[[ Dataset records, beginning ]]
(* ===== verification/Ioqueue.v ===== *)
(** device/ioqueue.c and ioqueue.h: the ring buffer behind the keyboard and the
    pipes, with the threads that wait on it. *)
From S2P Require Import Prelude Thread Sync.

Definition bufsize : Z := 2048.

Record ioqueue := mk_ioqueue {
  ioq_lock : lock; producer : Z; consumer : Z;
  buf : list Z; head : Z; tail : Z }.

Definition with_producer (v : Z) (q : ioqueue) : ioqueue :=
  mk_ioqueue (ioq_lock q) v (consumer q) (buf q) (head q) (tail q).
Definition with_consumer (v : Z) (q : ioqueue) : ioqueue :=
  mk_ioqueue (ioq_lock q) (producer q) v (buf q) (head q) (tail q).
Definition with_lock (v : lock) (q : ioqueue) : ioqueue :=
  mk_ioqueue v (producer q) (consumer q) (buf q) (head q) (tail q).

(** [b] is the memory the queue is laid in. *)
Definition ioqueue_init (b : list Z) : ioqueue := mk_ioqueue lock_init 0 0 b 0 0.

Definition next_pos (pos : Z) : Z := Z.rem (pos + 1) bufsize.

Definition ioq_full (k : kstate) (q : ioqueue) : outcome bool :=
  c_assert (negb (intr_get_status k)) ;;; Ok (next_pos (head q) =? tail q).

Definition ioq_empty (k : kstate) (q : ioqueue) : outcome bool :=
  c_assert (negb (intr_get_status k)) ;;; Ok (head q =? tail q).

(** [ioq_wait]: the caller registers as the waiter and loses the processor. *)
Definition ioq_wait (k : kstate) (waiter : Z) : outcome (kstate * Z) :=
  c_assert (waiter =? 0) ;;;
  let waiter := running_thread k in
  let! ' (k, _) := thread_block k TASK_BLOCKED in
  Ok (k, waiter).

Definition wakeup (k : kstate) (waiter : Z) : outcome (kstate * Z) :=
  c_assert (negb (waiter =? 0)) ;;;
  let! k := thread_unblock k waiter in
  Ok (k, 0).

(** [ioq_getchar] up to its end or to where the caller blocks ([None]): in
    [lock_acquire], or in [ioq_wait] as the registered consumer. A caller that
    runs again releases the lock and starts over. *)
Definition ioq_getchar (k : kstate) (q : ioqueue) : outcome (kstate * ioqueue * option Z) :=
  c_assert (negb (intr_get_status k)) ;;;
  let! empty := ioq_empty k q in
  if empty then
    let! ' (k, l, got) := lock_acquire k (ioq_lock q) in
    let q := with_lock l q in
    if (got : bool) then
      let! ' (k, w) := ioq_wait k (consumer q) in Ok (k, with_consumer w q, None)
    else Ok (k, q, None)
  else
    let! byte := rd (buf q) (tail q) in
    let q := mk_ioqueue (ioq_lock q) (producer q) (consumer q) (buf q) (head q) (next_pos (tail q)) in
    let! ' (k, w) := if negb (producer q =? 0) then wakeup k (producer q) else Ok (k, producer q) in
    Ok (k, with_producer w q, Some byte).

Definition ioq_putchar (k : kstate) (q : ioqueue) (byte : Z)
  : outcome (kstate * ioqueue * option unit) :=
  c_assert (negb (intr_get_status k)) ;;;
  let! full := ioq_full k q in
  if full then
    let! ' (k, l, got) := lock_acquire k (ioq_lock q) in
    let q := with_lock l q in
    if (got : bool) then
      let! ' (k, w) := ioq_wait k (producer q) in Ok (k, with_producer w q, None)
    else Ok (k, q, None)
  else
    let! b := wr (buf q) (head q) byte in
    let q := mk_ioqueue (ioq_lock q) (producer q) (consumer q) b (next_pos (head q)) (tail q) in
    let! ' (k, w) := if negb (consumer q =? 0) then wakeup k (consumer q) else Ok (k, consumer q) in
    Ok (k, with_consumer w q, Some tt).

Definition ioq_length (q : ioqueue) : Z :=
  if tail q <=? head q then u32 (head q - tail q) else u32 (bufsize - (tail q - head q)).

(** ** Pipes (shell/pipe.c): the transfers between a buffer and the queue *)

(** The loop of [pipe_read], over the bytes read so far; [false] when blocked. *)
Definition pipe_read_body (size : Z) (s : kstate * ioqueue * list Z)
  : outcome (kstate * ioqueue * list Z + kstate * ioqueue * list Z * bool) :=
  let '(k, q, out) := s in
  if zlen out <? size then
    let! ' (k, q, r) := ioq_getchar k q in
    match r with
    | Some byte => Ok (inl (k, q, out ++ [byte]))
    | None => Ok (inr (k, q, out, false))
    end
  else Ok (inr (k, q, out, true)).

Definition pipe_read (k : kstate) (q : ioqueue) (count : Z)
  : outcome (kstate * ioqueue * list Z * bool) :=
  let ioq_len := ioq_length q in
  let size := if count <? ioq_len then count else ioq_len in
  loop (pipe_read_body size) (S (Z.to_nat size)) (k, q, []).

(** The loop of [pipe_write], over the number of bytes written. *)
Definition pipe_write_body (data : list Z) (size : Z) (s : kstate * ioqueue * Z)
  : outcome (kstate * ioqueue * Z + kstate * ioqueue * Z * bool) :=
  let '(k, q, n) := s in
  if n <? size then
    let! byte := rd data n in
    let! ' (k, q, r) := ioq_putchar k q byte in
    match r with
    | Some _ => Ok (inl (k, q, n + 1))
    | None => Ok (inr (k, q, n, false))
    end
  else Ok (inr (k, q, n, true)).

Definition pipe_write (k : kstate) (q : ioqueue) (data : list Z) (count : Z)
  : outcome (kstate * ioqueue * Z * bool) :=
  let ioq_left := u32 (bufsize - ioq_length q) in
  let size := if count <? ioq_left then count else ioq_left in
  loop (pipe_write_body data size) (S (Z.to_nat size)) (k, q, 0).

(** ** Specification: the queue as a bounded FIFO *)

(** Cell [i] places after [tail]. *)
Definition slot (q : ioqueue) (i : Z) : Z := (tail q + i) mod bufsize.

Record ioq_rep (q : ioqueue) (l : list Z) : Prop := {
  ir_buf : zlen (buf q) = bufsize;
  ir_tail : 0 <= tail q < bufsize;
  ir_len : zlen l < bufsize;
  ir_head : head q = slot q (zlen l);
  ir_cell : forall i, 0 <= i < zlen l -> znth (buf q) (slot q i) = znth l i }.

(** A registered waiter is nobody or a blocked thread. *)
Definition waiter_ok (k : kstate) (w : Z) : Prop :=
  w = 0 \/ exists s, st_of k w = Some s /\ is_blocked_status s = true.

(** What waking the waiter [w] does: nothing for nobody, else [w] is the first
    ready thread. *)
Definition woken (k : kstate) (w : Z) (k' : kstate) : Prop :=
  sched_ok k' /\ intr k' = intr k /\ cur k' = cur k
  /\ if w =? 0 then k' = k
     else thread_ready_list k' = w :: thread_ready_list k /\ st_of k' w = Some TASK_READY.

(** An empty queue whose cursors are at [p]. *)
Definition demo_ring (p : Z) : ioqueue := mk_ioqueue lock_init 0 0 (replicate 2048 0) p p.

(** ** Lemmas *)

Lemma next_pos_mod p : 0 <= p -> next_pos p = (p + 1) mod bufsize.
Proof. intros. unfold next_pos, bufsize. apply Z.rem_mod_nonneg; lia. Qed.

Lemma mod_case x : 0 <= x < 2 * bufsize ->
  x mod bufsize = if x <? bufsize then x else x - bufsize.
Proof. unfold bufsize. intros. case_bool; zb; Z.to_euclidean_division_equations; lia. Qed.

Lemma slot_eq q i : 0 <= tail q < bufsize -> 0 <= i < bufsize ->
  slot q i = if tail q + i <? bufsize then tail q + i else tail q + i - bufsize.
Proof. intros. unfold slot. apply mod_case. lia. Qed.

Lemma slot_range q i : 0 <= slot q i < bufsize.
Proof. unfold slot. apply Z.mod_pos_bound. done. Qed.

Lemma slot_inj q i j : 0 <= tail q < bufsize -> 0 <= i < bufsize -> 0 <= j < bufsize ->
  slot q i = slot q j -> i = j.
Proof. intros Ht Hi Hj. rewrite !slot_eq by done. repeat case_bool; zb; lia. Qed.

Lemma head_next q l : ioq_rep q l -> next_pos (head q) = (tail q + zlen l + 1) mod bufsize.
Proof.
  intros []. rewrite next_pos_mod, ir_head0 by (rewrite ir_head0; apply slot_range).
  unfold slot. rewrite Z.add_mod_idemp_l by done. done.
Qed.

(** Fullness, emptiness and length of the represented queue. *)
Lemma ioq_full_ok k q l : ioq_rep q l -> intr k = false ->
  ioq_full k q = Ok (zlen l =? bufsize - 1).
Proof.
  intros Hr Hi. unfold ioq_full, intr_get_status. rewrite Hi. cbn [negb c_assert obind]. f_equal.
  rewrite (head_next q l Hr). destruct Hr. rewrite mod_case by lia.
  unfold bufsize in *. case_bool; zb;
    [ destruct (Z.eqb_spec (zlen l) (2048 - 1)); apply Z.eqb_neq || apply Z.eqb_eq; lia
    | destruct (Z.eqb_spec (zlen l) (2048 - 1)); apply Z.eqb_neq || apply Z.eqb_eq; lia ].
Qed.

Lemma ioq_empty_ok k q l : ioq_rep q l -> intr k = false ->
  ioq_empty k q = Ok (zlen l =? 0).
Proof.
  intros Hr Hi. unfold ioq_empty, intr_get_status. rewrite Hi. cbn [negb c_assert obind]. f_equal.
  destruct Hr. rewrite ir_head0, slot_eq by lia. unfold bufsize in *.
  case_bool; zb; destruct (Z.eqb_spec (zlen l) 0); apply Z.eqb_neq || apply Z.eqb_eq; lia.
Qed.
[[ Dataset records, end ]]
What the exercise asks » Check each line of the data above for the word "that" and say how many lines have it. Give the number alone.

Solution to the problem » 2